BEGIN Information shown

Lemma vad_tree_insert_ok p s v X e x : procs s !! p = Some v → entries_of s (vad_queue v) X → ordered 0 X → map_entries s !! e = Some x →
  0 ≤ start x < end_ x → disjoint_from (start x) (end_ x - start x) (map range X) →
  wp (vad_tree_insert p e) (λ _ s', ∃ l1 l2 X1 X2, vad_queue v = l1 ++ l2 ∧ X = X1 ++ X2 ∧ entries_of s l1 X1 ∧ entries_of s l2 X2 ∧
    ordered 0 (X1 ++ x :: X2) ∧ s' = set_procs (<[p := set_vads (l1 ++ e :: l2) v]> (procs s)) s) s.
Proof.
  intros Hv HX Ho He Hx Hd. unfold vad_tree_insert. rewrite wp_bind, wp_proc_at. exists v. split; [done|].
  rewrite wp_bind, wp_map_entry_at. exists x. split; [done|]. rewrite wp_bind.
  eapply wp_mono; [apply (vad_insert_ok (map_entries s) s (vad_queue v) X 0 e x); try done; try lia|].
  - intros y Hy. destruct (Hd (start y) (end_ y - start y)) as [?|?]; [|lia..]. apply list_elem_of_fmap. by exists y.
  - intros r s' (-> & l1 & l2 & X1 & X2 & Hl & -> & -> & H1 & H2 & Ho'). rewrite wp_proc_upd. exists v. split; [done|].
    by exists l1, l2, X1, X2.
Qed.

Definition new_entry (obj : option Z) (sz off initial max : Z) (inherit cow : bool) (a : Z) : vm_map_entry :=
  MapEntry (Z.land initial kVMAll) (Z.land max kVMAll) inherit cow (i36 (off / PGSIZE)) obj a (a + sz).
(** The object of a new mapping. *)
Lemma link_object_ok obj e H s : wf H s → (∀ o, obj = Some o → is_Some (vm_objects s !! o)) → ∀ s0, refs s0 = refs s → vm_objects s0 = vm_objects s →
  wp (match obj with None => mret () | Some o => object_map_list_insert o e;; x ← object_at o; ref_add (backing x) 1 end) (λ _ s',
    procs s' = procs s0 ∧ map_entries s' = map_entries s0 ∧ pg s' = pg s0 ∧ match obj with
    | None => vm_objects s' = vm_objects s ∧ refs s' = refs s
    | Some o => ∃ y n, vm_objects s !! o = Some y ∧ vm_objects s' = <[o := with_list (e :: map_entry_list y) y]> (vm_objects s) ∧
        refs s !! backing y = Some n ∧ refs s' = <[backing y := n + 1]> (refs s) end) s0.
Proof.
  intros Hwf Hob s0 Hr Hob0. destruct obj as [o|]; [|done]. destruct (Hob o eq_refl) as [y Hy]. destruct (wf_refs _ _ Hwf o y Hy) as (n & Hn & _).
  rewrite wp_bind. unfold object_map_list_insert. rewrite wp_bind, wp_object_at. exists y. rewrite Hob0. split; [done|].
  unfold object_set. rewrite wp_modify, wp_bind, wp_object_at. simpl. rewrite Hob0. eexists. split; [by rewrite lookup_insert_eq|].
  rewrite wp_ref_add. simpl. rewrite Hr. exists n. split; [done|]. split_and!; try done. by exists y, n.
Qed.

END Information shown

== Problem description ==
The lines above from the one containing "wp (match obj" through the one containing "s' = refs s" are to be set down exactly, and no others.

== Task answer ==
  wp (match obj with None => mret () | Some o => object_map_list_insert o e;; x ← object_at o; ref_add (backing x) 1 end) (λ _ s',
    procs s' = procs s0 ∧ map_entries s' = map_entries s0 ∧ pg s' = pg s0 ∧ match obj with
    | None => vm_objects s' = vm_objects s ∧ refs s' = refs s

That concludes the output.